What is expected. Give the number of lines in the records below that contain the word "Collation". State only that number.

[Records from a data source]
■ ■ ■

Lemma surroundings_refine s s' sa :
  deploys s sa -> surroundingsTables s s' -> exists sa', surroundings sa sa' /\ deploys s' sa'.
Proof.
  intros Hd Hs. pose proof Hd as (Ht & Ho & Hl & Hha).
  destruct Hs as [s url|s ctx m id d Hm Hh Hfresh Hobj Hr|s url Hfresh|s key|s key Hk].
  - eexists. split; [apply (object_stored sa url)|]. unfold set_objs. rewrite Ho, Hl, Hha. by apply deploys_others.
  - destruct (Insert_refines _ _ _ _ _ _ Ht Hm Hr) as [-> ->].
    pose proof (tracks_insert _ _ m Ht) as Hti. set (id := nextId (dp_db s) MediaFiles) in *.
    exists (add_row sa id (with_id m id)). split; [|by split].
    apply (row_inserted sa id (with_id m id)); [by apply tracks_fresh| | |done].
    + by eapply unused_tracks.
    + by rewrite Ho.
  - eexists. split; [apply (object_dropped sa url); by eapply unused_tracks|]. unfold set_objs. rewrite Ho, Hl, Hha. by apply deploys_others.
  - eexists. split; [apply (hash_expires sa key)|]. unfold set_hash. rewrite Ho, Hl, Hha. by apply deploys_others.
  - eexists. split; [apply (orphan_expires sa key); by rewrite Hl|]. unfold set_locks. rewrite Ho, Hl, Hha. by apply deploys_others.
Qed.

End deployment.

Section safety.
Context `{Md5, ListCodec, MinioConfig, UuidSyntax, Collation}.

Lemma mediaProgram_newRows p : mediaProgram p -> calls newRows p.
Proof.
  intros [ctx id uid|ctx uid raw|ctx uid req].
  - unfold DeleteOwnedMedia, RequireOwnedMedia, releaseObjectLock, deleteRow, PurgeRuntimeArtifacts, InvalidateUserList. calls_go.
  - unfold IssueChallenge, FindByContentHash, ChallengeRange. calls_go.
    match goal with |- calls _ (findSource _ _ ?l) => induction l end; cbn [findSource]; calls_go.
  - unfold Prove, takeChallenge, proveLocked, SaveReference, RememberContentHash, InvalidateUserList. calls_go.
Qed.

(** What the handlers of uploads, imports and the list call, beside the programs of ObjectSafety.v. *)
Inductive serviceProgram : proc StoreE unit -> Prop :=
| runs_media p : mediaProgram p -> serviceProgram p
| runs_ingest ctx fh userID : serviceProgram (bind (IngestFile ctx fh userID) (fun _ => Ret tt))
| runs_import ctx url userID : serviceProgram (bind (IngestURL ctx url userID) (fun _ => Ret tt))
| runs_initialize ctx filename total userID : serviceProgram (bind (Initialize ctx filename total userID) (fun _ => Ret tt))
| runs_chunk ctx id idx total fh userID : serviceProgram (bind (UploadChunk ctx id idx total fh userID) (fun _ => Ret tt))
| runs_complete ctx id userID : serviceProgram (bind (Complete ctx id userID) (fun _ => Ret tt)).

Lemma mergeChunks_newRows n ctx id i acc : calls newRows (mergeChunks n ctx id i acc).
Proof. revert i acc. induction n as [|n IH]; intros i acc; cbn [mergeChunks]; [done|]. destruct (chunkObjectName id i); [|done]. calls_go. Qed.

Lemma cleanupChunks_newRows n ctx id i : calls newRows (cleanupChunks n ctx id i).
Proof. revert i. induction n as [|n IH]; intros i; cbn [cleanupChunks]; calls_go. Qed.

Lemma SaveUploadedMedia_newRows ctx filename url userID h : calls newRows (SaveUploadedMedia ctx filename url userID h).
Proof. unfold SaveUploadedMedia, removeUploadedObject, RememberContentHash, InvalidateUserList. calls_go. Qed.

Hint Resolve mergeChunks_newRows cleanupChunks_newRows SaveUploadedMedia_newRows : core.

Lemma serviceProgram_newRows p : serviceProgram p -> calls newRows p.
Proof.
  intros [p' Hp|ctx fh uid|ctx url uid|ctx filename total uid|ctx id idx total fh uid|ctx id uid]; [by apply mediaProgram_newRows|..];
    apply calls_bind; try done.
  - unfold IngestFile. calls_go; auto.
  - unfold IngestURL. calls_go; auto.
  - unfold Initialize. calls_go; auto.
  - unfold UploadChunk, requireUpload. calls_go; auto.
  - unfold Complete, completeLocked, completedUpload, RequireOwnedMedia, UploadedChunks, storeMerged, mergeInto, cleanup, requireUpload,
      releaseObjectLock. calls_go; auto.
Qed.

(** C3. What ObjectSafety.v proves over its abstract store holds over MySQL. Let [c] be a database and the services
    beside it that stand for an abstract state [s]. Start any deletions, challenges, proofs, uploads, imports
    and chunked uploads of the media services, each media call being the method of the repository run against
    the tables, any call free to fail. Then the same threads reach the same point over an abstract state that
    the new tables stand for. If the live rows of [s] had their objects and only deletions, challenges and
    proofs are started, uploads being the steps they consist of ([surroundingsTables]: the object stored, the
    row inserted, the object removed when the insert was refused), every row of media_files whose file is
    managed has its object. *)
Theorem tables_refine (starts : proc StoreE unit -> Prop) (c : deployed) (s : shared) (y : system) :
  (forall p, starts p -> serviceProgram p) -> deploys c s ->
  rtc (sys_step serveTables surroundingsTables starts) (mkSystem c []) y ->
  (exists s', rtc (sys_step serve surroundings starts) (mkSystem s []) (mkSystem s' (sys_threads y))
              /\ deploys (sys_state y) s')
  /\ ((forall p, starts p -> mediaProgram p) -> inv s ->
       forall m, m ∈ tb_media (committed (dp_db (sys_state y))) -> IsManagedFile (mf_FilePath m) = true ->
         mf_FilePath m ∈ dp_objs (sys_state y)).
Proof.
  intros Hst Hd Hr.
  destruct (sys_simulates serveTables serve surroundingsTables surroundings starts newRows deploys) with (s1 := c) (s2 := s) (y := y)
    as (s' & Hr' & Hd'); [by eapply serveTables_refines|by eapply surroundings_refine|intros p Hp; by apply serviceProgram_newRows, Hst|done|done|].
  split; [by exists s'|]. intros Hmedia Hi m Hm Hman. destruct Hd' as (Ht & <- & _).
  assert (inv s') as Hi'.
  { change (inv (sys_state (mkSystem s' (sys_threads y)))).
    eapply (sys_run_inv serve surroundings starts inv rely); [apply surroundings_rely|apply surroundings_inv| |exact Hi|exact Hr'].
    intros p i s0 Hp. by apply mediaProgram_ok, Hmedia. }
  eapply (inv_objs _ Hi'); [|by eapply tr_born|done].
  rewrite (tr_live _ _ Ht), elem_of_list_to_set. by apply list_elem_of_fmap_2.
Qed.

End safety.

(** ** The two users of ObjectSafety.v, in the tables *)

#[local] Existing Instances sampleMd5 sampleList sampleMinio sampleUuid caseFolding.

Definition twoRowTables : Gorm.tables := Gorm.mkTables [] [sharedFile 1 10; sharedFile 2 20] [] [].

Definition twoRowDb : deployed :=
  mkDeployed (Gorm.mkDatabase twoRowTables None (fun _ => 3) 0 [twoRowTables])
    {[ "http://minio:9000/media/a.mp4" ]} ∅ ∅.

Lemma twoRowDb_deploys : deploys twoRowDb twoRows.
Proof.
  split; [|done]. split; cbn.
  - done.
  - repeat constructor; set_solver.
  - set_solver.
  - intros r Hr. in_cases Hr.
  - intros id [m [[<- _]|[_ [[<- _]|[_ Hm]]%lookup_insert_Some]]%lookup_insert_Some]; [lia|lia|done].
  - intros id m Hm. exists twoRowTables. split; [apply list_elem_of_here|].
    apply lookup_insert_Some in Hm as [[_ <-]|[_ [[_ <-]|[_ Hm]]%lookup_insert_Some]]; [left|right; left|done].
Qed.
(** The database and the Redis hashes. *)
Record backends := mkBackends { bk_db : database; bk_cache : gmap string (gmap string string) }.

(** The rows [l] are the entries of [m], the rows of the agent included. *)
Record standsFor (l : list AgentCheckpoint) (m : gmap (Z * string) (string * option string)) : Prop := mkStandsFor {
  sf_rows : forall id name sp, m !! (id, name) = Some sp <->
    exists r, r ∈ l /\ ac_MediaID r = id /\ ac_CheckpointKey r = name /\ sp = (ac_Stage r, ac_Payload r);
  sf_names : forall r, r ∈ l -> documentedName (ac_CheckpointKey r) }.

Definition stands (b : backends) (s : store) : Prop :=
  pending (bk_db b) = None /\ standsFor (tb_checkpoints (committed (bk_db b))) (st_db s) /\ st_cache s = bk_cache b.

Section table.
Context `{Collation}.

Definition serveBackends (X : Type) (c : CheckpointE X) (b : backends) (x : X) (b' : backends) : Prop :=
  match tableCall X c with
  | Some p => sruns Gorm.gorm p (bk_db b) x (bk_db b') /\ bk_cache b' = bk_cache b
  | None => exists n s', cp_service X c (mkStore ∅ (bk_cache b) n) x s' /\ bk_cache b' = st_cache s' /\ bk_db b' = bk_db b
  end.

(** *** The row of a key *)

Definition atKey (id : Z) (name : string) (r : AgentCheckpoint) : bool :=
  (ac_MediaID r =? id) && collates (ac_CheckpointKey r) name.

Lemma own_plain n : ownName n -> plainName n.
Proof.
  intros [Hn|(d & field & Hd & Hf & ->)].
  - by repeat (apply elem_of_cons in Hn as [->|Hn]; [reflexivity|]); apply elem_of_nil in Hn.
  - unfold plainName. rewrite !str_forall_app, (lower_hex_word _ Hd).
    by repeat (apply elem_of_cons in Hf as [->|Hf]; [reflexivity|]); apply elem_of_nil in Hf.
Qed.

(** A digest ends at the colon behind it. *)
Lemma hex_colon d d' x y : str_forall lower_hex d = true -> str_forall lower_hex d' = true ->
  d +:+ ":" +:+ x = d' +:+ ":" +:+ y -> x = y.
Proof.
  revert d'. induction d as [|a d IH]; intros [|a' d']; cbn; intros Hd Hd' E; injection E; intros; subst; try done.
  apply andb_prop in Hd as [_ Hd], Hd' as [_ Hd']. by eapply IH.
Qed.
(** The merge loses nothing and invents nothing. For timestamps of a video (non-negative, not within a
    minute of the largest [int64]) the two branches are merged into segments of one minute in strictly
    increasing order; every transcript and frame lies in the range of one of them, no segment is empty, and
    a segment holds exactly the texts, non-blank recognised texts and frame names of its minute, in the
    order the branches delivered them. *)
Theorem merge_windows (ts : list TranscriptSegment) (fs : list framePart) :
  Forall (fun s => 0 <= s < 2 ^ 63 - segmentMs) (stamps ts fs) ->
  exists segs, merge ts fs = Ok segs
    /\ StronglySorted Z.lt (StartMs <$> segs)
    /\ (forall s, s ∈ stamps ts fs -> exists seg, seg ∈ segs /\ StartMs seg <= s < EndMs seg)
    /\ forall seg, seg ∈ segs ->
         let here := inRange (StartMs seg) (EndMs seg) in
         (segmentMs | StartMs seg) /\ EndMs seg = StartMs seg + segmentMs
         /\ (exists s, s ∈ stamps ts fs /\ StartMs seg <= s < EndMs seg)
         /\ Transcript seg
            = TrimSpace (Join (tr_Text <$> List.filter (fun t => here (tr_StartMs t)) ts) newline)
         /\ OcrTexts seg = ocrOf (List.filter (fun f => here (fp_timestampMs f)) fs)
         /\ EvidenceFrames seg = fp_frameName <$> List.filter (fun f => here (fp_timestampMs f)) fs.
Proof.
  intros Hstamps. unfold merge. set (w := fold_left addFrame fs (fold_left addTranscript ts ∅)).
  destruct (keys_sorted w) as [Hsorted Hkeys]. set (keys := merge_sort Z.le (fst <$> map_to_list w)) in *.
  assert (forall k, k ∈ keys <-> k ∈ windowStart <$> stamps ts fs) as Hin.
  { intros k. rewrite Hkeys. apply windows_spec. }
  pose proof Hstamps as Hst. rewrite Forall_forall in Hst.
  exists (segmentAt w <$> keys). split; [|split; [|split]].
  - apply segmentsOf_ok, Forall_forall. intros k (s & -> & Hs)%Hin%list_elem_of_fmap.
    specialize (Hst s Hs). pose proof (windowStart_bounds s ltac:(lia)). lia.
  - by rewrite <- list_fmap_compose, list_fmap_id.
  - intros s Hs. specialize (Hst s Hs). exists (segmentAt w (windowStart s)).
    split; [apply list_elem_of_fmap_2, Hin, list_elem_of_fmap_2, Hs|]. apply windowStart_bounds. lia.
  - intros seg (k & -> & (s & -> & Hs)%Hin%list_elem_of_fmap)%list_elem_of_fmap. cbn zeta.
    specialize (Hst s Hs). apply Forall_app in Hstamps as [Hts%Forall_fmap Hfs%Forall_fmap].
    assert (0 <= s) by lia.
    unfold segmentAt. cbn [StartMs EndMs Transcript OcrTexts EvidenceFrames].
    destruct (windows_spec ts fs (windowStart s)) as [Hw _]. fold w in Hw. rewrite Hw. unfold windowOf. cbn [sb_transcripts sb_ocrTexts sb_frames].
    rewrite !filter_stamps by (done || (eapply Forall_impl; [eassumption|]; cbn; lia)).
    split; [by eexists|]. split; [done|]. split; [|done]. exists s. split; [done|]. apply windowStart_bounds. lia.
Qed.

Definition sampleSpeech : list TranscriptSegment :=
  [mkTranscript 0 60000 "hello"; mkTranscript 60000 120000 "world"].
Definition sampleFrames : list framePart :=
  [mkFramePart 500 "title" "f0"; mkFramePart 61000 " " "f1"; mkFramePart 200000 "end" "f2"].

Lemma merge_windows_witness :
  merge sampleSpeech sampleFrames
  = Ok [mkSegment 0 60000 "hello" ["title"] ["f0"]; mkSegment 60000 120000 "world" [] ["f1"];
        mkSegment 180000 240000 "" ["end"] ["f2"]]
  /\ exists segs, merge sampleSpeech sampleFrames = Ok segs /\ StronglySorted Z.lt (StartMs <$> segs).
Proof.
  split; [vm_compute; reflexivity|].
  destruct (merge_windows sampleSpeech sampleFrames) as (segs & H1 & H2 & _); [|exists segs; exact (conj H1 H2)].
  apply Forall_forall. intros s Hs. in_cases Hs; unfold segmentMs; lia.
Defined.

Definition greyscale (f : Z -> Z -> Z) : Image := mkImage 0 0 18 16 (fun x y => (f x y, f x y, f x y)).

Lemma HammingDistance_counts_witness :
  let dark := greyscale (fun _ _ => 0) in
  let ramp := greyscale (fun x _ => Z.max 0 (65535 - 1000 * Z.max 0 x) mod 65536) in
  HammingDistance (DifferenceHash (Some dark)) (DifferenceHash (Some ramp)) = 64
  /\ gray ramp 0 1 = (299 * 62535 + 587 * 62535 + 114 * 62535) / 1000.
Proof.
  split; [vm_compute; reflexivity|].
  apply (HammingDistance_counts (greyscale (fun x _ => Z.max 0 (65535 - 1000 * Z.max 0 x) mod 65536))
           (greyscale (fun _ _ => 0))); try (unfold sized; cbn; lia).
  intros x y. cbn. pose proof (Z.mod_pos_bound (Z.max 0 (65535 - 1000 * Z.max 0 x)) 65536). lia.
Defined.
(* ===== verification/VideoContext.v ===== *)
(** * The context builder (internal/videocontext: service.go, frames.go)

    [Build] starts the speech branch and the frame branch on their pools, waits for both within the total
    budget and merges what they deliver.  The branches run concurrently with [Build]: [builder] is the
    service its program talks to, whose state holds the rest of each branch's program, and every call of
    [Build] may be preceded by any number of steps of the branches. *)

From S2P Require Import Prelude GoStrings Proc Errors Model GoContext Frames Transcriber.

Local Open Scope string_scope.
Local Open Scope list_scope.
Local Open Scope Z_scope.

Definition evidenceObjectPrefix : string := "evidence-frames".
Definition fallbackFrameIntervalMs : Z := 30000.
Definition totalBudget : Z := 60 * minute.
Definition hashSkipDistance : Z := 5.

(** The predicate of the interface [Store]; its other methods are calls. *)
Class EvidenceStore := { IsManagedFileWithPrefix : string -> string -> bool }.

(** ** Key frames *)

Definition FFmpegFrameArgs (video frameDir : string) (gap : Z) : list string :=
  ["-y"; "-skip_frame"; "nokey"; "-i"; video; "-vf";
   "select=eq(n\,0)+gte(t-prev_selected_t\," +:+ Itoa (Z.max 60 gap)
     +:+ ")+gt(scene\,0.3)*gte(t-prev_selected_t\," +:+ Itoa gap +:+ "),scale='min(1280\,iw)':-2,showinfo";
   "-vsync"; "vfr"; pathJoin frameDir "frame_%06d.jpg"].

■ ■ ■

Written solution. 2